Stored items:
##########
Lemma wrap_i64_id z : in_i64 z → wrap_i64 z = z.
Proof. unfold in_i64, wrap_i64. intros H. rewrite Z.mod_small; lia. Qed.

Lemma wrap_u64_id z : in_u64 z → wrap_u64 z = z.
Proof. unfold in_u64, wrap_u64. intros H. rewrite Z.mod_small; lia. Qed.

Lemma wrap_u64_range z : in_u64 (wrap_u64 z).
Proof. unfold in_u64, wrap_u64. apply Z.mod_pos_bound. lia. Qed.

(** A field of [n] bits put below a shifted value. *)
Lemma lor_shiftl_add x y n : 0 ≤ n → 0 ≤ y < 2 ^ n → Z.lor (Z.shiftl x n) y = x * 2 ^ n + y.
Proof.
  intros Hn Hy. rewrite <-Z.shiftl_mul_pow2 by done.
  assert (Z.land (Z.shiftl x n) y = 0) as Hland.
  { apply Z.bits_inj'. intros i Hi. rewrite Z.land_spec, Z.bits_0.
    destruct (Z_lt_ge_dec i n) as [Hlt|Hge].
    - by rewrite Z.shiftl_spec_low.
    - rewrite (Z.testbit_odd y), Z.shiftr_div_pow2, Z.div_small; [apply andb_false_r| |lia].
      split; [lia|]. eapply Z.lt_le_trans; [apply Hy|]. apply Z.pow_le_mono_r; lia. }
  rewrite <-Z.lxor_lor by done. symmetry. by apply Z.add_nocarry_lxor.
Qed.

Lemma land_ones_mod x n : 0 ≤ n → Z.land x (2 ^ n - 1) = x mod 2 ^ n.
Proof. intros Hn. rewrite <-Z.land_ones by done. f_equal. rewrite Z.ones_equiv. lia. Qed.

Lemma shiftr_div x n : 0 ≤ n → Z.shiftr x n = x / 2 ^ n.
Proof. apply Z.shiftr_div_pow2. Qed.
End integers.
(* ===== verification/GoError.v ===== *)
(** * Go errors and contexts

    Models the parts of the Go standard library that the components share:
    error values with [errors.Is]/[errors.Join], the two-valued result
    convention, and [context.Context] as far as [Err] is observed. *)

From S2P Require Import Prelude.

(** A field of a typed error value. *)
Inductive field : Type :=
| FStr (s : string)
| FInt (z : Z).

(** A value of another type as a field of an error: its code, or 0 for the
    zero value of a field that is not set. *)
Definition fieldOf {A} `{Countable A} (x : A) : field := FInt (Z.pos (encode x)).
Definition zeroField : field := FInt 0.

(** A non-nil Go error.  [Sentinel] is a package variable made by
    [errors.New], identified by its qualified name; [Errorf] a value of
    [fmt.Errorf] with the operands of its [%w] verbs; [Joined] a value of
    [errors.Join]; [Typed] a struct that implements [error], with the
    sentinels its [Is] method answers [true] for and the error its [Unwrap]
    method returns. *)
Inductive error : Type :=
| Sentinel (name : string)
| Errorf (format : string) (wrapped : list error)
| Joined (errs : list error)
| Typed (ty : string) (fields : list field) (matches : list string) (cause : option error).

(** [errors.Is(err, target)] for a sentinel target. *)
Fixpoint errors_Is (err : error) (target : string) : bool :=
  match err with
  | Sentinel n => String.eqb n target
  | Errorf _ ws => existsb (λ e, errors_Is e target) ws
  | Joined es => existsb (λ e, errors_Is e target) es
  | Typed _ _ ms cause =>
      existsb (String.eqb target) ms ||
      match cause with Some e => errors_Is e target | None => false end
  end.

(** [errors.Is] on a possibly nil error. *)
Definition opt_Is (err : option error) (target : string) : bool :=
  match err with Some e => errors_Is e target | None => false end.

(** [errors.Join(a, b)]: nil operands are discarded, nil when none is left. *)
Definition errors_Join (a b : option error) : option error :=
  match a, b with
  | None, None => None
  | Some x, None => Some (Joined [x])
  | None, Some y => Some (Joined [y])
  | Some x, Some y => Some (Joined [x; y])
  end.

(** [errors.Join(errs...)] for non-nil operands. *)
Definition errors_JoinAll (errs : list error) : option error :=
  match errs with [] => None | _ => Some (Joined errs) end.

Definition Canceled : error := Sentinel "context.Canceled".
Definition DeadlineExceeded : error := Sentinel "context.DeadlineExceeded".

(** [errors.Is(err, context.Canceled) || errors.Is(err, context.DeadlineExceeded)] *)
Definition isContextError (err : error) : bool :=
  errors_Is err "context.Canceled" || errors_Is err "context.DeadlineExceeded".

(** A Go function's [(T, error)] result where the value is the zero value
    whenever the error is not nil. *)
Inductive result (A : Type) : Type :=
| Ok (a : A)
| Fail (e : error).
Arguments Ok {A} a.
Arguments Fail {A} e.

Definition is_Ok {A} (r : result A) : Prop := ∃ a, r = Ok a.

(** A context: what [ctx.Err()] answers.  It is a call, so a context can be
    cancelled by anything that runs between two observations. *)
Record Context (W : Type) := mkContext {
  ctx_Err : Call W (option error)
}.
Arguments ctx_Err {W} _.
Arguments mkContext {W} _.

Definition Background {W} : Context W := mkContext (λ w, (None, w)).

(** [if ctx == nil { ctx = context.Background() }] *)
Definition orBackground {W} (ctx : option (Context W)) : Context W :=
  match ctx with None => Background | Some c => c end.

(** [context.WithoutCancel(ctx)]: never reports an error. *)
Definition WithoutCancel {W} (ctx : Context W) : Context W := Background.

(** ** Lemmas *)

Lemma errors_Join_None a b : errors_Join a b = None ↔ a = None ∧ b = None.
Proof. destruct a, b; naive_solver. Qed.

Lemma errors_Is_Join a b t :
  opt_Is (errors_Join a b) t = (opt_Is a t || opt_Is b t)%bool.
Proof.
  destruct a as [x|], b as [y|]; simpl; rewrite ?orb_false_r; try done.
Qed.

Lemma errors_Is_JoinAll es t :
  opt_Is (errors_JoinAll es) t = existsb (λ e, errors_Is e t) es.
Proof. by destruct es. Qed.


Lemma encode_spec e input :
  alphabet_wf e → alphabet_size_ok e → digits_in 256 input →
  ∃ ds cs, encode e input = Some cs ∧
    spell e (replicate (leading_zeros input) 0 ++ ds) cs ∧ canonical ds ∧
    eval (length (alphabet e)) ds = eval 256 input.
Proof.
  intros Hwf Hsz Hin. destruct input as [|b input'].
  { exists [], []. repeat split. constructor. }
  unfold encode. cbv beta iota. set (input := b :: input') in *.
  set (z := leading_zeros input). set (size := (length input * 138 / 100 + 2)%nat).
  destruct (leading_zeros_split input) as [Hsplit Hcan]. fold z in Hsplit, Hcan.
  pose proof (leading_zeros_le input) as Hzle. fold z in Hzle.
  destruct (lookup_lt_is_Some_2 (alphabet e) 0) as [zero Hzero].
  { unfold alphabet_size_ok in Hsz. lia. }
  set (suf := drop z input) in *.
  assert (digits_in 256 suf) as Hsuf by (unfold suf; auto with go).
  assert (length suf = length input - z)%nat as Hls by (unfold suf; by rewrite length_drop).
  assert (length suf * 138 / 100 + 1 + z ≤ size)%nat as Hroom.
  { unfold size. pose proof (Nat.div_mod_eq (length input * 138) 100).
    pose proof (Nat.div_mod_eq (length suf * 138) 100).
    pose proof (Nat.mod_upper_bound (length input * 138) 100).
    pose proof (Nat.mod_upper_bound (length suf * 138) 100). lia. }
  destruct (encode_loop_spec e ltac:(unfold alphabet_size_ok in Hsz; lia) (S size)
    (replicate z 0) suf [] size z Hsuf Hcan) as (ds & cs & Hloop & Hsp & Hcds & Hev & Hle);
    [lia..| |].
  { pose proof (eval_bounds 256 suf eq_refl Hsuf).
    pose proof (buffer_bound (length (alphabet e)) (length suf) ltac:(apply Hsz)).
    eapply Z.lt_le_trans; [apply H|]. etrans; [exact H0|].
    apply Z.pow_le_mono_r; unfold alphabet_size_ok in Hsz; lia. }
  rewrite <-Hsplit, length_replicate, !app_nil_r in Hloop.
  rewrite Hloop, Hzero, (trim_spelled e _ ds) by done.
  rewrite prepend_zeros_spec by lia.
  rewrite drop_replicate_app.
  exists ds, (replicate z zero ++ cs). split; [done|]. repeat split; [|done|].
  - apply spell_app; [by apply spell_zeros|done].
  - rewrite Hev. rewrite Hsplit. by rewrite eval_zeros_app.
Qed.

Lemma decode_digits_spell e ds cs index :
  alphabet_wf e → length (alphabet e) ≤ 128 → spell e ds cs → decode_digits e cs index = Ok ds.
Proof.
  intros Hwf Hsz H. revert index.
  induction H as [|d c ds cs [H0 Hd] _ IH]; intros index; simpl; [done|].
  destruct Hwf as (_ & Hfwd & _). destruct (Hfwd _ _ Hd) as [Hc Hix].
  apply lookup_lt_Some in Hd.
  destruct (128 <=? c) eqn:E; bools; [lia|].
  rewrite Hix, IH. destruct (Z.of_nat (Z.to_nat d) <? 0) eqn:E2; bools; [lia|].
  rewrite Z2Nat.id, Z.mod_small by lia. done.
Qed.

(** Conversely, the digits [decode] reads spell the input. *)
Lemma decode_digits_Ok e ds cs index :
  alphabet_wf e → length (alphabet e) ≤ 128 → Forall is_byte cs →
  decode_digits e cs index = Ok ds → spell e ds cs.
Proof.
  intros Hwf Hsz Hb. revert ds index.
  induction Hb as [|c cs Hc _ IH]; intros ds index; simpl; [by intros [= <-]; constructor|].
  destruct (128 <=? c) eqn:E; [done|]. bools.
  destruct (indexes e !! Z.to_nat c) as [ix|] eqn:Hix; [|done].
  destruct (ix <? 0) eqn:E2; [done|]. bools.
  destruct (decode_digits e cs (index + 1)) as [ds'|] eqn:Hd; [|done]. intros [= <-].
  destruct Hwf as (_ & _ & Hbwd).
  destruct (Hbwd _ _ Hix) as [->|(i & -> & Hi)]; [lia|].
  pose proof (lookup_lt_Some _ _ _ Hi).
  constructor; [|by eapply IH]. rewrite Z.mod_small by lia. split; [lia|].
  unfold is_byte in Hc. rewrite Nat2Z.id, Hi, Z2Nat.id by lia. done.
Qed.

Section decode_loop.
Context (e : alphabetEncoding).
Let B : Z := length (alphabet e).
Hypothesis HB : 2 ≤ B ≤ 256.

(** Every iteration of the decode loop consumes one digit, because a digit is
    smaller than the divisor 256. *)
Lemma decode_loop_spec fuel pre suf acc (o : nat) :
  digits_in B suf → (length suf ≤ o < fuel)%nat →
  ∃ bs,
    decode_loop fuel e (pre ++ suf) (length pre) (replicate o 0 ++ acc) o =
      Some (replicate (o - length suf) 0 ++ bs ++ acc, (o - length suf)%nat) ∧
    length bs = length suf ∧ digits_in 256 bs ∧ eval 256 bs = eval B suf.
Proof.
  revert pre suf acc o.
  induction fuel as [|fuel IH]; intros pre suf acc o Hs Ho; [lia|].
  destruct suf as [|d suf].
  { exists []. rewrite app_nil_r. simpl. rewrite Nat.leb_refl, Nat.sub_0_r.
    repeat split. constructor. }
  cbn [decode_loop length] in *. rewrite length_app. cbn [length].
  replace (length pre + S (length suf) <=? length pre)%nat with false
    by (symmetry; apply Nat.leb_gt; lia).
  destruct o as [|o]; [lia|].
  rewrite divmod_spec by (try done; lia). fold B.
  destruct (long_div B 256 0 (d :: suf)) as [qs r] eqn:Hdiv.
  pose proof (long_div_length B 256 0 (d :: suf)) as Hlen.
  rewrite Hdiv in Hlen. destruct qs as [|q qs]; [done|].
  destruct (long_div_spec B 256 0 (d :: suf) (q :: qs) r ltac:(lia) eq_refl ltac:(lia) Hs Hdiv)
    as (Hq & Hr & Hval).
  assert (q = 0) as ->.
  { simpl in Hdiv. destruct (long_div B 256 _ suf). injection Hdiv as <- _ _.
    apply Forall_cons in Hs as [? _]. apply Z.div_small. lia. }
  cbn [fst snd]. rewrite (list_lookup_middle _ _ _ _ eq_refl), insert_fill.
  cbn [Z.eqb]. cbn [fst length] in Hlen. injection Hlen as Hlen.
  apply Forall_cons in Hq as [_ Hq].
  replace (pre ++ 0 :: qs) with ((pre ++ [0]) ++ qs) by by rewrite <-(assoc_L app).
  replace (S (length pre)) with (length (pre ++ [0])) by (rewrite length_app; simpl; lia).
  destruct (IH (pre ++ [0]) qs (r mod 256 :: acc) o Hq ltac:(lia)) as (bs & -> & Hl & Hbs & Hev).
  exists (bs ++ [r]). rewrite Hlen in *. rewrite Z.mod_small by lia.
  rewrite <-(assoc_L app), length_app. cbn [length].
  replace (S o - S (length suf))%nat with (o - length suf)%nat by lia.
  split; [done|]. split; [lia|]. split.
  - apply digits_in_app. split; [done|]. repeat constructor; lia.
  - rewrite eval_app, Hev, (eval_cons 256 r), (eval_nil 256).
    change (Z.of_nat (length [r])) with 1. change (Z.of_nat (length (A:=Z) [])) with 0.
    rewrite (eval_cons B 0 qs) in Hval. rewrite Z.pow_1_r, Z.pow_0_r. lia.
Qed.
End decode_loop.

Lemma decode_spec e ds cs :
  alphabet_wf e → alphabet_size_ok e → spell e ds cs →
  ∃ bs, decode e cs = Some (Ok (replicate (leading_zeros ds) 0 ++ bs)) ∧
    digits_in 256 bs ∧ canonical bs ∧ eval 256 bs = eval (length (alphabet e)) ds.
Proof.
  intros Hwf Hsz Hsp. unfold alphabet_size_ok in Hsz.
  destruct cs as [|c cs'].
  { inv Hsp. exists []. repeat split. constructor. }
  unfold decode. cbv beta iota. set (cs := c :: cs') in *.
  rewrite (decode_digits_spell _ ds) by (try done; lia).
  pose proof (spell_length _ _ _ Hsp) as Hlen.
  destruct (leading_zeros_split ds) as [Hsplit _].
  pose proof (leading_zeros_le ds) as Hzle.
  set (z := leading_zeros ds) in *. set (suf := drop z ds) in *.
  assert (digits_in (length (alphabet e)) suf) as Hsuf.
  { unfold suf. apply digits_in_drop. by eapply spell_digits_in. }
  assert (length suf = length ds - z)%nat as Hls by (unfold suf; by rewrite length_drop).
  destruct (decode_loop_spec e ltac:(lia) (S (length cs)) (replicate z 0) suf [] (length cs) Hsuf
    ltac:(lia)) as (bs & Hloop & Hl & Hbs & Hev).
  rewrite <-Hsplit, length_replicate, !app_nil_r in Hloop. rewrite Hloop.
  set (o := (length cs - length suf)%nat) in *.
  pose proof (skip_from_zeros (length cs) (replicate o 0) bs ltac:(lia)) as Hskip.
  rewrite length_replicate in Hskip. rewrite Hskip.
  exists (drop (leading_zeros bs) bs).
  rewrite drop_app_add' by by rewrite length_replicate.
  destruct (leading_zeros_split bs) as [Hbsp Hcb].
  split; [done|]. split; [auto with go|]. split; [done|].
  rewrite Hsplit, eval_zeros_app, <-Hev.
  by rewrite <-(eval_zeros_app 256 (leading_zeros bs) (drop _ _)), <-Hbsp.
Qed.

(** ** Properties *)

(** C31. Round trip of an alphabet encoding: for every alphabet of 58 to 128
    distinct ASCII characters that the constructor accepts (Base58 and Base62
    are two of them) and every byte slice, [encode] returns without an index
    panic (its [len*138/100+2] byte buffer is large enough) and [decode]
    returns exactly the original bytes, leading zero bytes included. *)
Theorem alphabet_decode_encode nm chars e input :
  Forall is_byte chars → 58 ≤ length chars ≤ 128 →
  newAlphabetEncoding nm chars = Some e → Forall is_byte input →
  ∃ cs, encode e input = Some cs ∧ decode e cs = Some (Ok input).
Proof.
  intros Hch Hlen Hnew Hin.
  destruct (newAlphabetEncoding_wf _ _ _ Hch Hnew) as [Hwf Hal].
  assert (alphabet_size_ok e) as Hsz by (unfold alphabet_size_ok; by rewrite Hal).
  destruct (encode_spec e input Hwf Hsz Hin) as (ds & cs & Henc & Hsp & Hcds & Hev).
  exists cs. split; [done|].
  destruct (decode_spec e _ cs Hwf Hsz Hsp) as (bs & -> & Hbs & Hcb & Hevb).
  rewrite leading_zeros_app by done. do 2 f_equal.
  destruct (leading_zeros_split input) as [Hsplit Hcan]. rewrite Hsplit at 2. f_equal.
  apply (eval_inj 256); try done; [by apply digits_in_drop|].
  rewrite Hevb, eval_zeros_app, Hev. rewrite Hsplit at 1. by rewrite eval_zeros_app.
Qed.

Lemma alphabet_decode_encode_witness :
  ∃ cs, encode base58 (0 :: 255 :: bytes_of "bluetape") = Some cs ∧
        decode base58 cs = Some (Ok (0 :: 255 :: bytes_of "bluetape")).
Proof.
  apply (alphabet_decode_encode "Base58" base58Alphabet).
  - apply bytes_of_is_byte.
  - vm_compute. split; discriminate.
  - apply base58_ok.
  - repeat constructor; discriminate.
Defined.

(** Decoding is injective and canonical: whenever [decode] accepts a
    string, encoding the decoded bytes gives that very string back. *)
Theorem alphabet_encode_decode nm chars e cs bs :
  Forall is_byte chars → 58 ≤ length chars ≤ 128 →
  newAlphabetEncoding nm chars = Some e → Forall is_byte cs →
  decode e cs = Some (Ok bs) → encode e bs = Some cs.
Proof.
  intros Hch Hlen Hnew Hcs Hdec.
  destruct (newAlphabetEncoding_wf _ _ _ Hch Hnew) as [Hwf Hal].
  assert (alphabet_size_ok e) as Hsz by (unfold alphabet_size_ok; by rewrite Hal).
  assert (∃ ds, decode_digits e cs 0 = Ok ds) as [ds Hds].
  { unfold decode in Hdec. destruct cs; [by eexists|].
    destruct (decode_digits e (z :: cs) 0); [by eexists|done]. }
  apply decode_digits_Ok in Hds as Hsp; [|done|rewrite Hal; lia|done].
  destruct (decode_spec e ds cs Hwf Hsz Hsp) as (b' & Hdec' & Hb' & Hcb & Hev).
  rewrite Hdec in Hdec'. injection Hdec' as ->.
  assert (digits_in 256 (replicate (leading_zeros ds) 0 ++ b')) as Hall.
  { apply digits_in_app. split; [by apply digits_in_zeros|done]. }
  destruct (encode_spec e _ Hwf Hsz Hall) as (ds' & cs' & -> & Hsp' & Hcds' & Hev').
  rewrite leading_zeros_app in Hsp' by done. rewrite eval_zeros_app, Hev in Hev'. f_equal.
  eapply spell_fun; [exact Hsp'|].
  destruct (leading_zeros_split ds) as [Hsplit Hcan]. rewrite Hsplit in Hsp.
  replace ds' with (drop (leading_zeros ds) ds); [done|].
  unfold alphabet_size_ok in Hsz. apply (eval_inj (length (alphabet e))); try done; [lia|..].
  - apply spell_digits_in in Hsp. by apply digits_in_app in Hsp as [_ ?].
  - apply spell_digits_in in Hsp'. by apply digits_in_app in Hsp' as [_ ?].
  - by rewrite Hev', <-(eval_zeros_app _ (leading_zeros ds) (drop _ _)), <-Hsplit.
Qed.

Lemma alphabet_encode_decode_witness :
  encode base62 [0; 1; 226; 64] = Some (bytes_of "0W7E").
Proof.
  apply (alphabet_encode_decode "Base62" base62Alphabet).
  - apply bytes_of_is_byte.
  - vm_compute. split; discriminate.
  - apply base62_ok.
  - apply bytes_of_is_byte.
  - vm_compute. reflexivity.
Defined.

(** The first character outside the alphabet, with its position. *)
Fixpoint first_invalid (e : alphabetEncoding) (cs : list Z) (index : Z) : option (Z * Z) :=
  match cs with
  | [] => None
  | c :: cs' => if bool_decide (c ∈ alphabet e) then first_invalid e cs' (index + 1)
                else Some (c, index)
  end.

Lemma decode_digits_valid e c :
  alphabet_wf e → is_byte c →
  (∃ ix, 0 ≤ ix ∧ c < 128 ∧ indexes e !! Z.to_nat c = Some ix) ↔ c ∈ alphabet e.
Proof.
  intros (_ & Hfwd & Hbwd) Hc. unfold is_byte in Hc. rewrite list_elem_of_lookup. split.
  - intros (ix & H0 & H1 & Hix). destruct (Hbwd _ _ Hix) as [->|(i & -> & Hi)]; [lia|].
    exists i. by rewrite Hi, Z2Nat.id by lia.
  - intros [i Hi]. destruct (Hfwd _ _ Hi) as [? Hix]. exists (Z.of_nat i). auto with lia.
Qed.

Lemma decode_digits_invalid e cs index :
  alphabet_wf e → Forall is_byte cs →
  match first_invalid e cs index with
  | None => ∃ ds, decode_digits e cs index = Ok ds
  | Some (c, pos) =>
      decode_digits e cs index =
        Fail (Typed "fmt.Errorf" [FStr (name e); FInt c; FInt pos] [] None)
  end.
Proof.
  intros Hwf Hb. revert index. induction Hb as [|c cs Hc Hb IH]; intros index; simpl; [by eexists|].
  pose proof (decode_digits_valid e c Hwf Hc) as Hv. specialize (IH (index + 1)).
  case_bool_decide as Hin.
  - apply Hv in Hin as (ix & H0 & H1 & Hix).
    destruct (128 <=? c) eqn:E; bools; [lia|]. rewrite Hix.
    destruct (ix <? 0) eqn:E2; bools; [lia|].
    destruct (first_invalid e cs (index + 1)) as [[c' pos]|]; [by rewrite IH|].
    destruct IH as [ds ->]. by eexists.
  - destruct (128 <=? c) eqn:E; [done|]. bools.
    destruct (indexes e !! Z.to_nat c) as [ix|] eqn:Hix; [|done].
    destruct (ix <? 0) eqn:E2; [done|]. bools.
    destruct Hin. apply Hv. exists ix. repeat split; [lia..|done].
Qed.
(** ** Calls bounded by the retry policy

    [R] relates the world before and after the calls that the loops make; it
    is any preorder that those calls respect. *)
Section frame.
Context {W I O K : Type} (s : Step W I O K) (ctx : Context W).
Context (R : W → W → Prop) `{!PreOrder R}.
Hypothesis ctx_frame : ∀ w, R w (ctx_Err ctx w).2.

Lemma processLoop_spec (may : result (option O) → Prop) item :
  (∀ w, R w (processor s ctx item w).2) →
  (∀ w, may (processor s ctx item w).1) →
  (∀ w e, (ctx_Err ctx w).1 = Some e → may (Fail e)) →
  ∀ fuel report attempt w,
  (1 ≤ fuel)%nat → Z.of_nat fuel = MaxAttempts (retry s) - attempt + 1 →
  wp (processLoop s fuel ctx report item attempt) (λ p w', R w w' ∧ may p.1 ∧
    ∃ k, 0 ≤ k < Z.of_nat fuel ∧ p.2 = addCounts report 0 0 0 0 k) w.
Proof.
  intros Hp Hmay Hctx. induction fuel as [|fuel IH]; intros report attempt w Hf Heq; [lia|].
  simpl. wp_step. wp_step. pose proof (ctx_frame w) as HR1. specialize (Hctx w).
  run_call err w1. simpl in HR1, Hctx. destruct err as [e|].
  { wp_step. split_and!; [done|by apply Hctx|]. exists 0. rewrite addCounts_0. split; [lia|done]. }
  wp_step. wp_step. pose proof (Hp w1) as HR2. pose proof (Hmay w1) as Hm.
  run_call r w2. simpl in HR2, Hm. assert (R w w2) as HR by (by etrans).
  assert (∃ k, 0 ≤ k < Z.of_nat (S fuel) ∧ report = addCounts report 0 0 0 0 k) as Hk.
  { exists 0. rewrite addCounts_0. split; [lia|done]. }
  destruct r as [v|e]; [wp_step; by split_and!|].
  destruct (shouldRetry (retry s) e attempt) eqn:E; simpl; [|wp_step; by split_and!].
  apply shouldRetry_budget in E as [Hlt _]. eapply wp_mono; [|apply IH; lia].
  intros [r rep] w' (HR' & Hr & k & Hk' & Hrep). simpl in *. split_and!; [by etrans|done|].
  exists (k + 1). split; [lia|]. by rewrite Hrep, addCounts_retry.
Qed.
##########
#### WHAT YOU HAVE TO DO:
Each line of the records above, from the first through the one containing "intros Hn Hy.", is to be retyped exactly; no other line belongs.

#### RESPONSE BELOW:
Lemma wrap_i64_id z : in_i64 z → wrap_i64 z = z.
Proof. unfold in_i64, wrap_i64. intros H. rewrite Z.mod_small; lia. Qed.

Lemma wrap_u64_id z : in_u64 z → wrap_u64 z = z.
Proof. unfold in_u64, wrap_u64. intros H. rewrite Z.mod_small; lia. Qed.

Lemma wrap_u64_range z : in_u64 (wrap_u64 z).
Proof. unfold in_u64, wrap_u64. apply Z.mod_pos_bound. lia. Qed.

(** A field of [n] bits put below a shifted value. *)
Lemma lor_shiftl_add x y n : 0 ≤ n → 0 ≤ y < 2 ^ n → Z.lor (Z.shiftl x n) y = x * 2 ^ n + y.
Proof.
  intros Hn Hy. rewrite <-Z.shiftl_mul_pow2 by done.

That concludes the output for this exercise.